WHAT THE TASK REQUIRES - Give again, word for word, each line below starting at the one that contains "s1 HR), Hacc." and ending at the one that contains "(split; [by split|discriminate]).".

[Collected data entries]
(** ** Tolerance, acceptance and divergence thresholds *)

Lemma fltb_trans (x y z : float) :
  (x <? y)%float = true → (y <? z)%float = true → (x <? z)%float = true.
Proof.
  rewrite !FloatOrder.ltb_code. intros E1 E2.
  exact (FloatOrder.SFcompare_trans _ _ _ _ _ E1 E2 eq_refl eq_refl).
Qed.

Lemma tolerance_positive (r : float) :
  (0 <? effective_tolerance r)%float = true.
Proof.
  unfold effective_tolerance.
  destruct (5.0 <=? r)%float, (2.0 <? r)%float, (1.5 <? r)%float;
    vm_compute; reflexivity.
Qed.

Lemma tolerance_below_acceptance (r : float) :
  (effective_tolerance r <? acceptance_threshold r)%float = true.
Proof.
  unfold acceptance_threshold, effective_tolerance.
  destruct (5.0 <=? r)%float, (2.0 <? r)%float, (1.5 <? r)%float;
    vm_compute; reflexivity.
Qed.

Lemma acceptance_below_divergence (r : float) :
  (acceptance_threshold r <? divergence_threshold r)%float = true.
Proof.
  unfold acceptance_threshold, effective_tolerance, divergence_threshold.
  destruct (5.0 <=? r)%float, (2.0 <? r)%float, (1.5 <? r)%float;
    vm_compute; reflexivity.
Qed.

(** X1. Whatever the target Reynolds number (NaN included), the thresholds
    of the convergence loop are ordered: the tolerance is positive, below
    the acceptance threshold used at the iteration cap, which is below the
    divergence threshold. A change that passes the convergence test thus
    passes the acceptance test and never triggers the divergence test. *)
Theorem thresholds_ordered (r max_diff : float) :
  (0 <? effective_tolerance r)%float = true
  ∧ (effective_tolerance r <? acceptance_threshold r)%float = true
  ∧ (acceptance_threshold r <? divergence_threshold r)%float = true
  ∧ ((max_diff <? effective_tolerance r)%float = true →
     (max_diff <? acceptance_threshold r)%float = true
     ∧ (divergence_threshold r <? max_diff)%float = false).
Proof.
  split; [apply tolerance_positive|].
  split; [apply tolerance_below_acceptance|].
  split; [apply acceptance_below_divergence|].
  intros E.
  pose proof (fltb_trans _ _ _ E (tolerance_below_acceptance r)) as E1.
  split; [exact E1|].
  apply FloatOrder.ltb_asym.
  exact (fltb_trans _ _ _ E1 (acceptance_below_divergence r)).
Qed.

Lemma thresholds_ordered_witness :
  (1e-9 <? effective_tolerance 5.0)%float = true
  ∧ (1e-9 <? acceptance_threshold 5.0)%float = true
  ∧ (divergence_threshold 5.0 <? 1e-9)%float = false.
Proof.
  exact (conj eq_refl
           (proj2 (proj2 (proj2 (thresholds_ordered 5.0 1e-9))) eq_refl)).
Defined.

(** ** Termination and verdict of [relax_until_converge] *)

(** The verdict of one final pass, on the values the pass produced. *)
Lemma last_pass_verdict (max_iterations : Z) (r : float) (iter : Z)
    (s1 : state) (du dw : float) (b : bool) :
  R_target s1 = r →
  (let '(s, max_diff_u, max_diff_w) := (s1, du, dw) in
   let iter := iter + 1 in
   if diverging (R_target s) max_diff_u max_diff_w then None
   else if (max_diff_u <? effective_tolerance r)%float
           && (max_diff_w <? effective_tolerance r)%float then None
   else
     let '(s, stop) :=
       if (max_diff_u <? effective_tolerance r)%float && (50000 <? iter)
       then stagnation_check max_diff_w s else (s, false) in
     if stop then None
     else if iter <? max_iterations then Some (iter, s) else None) = None →
  (loop_result max_iterations (effective_tolerance r)
     (let '(s, max_diff_u, max_diff_w) := (s1, du, dw) in
      let iter := iter + 1 in
      if diverging (R_target s) max_diff_u max_diff_w then Return_false s
      else if (max_diff_u <? effective_tolerance r)%float
              && (max_diff_w <? effective_tolerance r)%float then
        Loop_done iter max_diff_u max_diff_w s
      else
        Loop_done iter max_diff_u max_diff_w
          (if (max_diff_u <? effective_tolerance r)%float && (50000 <? iter)
           then stagnation_check max_diff_w s else (s, false)).1)).1 = b →
  (b = true →
   diverging r du dw = false ∧ (du <? acceptance_threshold r)%float = true)
  ∧ (b = false →
     diverging r du dw = true
     ∨ (max_iterations ≤ iter + 1
        ∧ (du <? acceptance_threshold r)%float = false)).
Proof.
  intros HR. cbv zeta. cbn [fst snd]. rewrite HR.
  destruct (diverging r du dw) eqn:Hdiv.
  { intros _ <-. simpl. split; [discriminate|]. intros _. by left. }
  assert (∀ s2 : state, R_target s2 = r →
            (loop_result max_iterations (effective_tolerance r)
               (Loop_done (iter + 1) du dw s2)).1
            = if max_iterations <=? iter + 1
              then (du <? acceptance_threshold r)%float else true) as Hres.
  { intros s2 H2. unfold loop_result, acceptance_threshold. rewrite H2.
    destruct (max_iterations <=? iter + 1); [|reflexivity].
    by destruct (5.0 <=? r)%float; destruct (_ <? _)%float. }
  destruct (du <? effective_tolerance r)%float eqn:Hu.
  - (* the stream function has converged *)
    pose proof (fltb_trans _ _ _ Hu (tolerance_below_acceptance r)) as Hacc.
    assert ((loop_result max_iterations (effective_tolerance r)
               (Loop_done (iter + 1) du dw s1)).1 = true) as Hok.
    { rewrite (Hres s1 HR), Hacc. by destruct (max_iterations <=? iter + 1). }
    destruct (dw <? effective_tolerance r)%float; simpl andb; cbv iota.
    + intros _ Hb. rewrite Hok in Hb. subst b.
      split; [by split|discriminate].
    + destruct (50000 <? iter + 1).
      * intros _.
        rewrite (Hres (stagnation_check dw s1).1
                   (eq_trans (proj1 (stagnation_check_scalars dw s1)) HR)), Hacc.
        destruct (max_iterations <=? iter + 1); intros <-;
          (split; [by split|discriminate]).
      * intros _ Hb. cbn [fst] in Hb. rewrite Hok in Hb. subst b.
        split; [by split|discriminate].
  - simpl andb. cbv iota. cbn [fst].
    destruct (iter + 1 <? max_iterations) eqn:Hlt; [discriminate|].
    intros _. rewrite (Hres s1 HR).
    apply Z.ltb_ge in Hlt.
    replace (max_iterations <=? iter + 1) with true
      by (symmetry; apply Z.leb_le; lia).
    destruct (du <? acceptance_threshold r)%float; intros <-.
    + split; [by split|discriminate].
    + split; [discriminate|]. intros _. right. by split.
Qed.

RESPONSE FOR THIS EXERCISE -
    { rewrite (Hres s1 HR), Hacc. by destruct (max_iterations <=? iter + 1). }
    destruct (dw <? effective_tolerance r)%float; simpl andb; cbv iota.
    + intros _ Hb. rewrite Hok in Hb. subst b.
      split; [by split|discriminate].
    + destruct (50000 <? iter + 1).
      * intros _.
        rewrite (Hres (stagnation_check dw s1).1
                   (eq_trans (proj1 (stagnation_check_scalars dw s1)) HR)), Hacc.
        destruct (max_iterations <=? iter + 1); intros <-;
          (split; [by split|discriminate]).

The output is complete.